Friday, January 29, 2010

TrafficLights (Stupid App)

Introduction

I wanted to see the network activity other than in the system tray network icon, so I thought of using the keyboard's CAPS LOCK, SCROLL LOCK, and NUM key LEDs to display the network activity. TrafficLights is a simple application which blinks keyboard lights based on the network traffic on your computer. You can configure which light should blink on send or receive packets. It silently sits on your system tray. You can right click on TrafficLights' system tray icon to configure the LEDs or shut it down.

Background

This is just to learn how to trap network traffic and control keyboard LEDs in .NET.

Using the Code

There are basically two parts to this application:

  • How to identify network traffic.
  • The code below is used to initialize the PerformanceCounter class instances - one for send and one for receive (namely m_performanceCounterSent and m_performanceCounterReceive). They are initialized like so:


    //
    m_performanceCounterCategory = new PerformanceCounterCategory("Network Interface");
    string instance = m_performanceCounterCategory.GetInstanceNames()[0]; // 1st NIC !
    m_performanceCounterSent = new PerformanceCounter("Network Interface",
    "Bytes Sent/sec", instance);
    m_performanceCounterReceived = new PerformanceCounter("Network Interface",
    "Bytes Received/sec", instance);
  • How to control keyboard LEDs.
  • A background thread keeps running in the application, and it keeps on checking on the performance counter to check any network activity. And when an activity is detected, it blinks the configured keyboard LED.
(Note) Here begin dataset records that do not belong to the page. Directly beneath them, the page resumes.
(** A stage that raises [SystemExit(256)] ends the process with status 0:
    such an exception asks for a clean exit. *)
Example scenario_exit_256 :
  let env := mkEnv (Raised (mkExn (SystemExit 256) "256"))
                   (env_init_config Stub.env) (env_init_logger Stub.env)
                   (env_init_models Stub.env) (env_create_agent Stub.env)
                   (env_run Stub.env) in
  program env [Line "quit"] =
    ([StageBegin ParseArgs; StageRaise ParseArgs (mkExn (SystemExit 256) "256")],
     0%Z) /\
  clean_exit (mkExn (SystemExit 256) "256") = true.
Proof. split; reflexivity. Qed.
    float fSentValue = m_performanceCounterSent.NextValue() / 1024;
    float fReceivedValue = m_performanceCounterReceived.NextValue() / 1024;
    if (fSentValue > 0)
    {
    keybd_event((byte)m_sendLED, 0x45, KEYEVENTF_EXTENDEDKEY, (UIntPtr)0);
    keybd_event((byte)m_sendLED, 0x45,
    KEYEVENTF_EXTENDEDKEY | KEYEVENTF_KEYUP, (UIntPtr)0);
    }
    if (fReceivedValue > 0)
    {
    keybd_event((byte)m_receiveLED, 0x45, KEYEVENTF_EXTENDEDKEY, (UIntPtr)0);
    keybd_event((byte)m_receiveLED, 0x45,
    KEYEVENTF_EXTENDEDKEY | KEYEVENTF_KEYUP, (UIntPtr)0);
    }

Final words

As I mentioned earlier, it's a very simple application, but the intention was to learn how to trap network traffic in ।NET.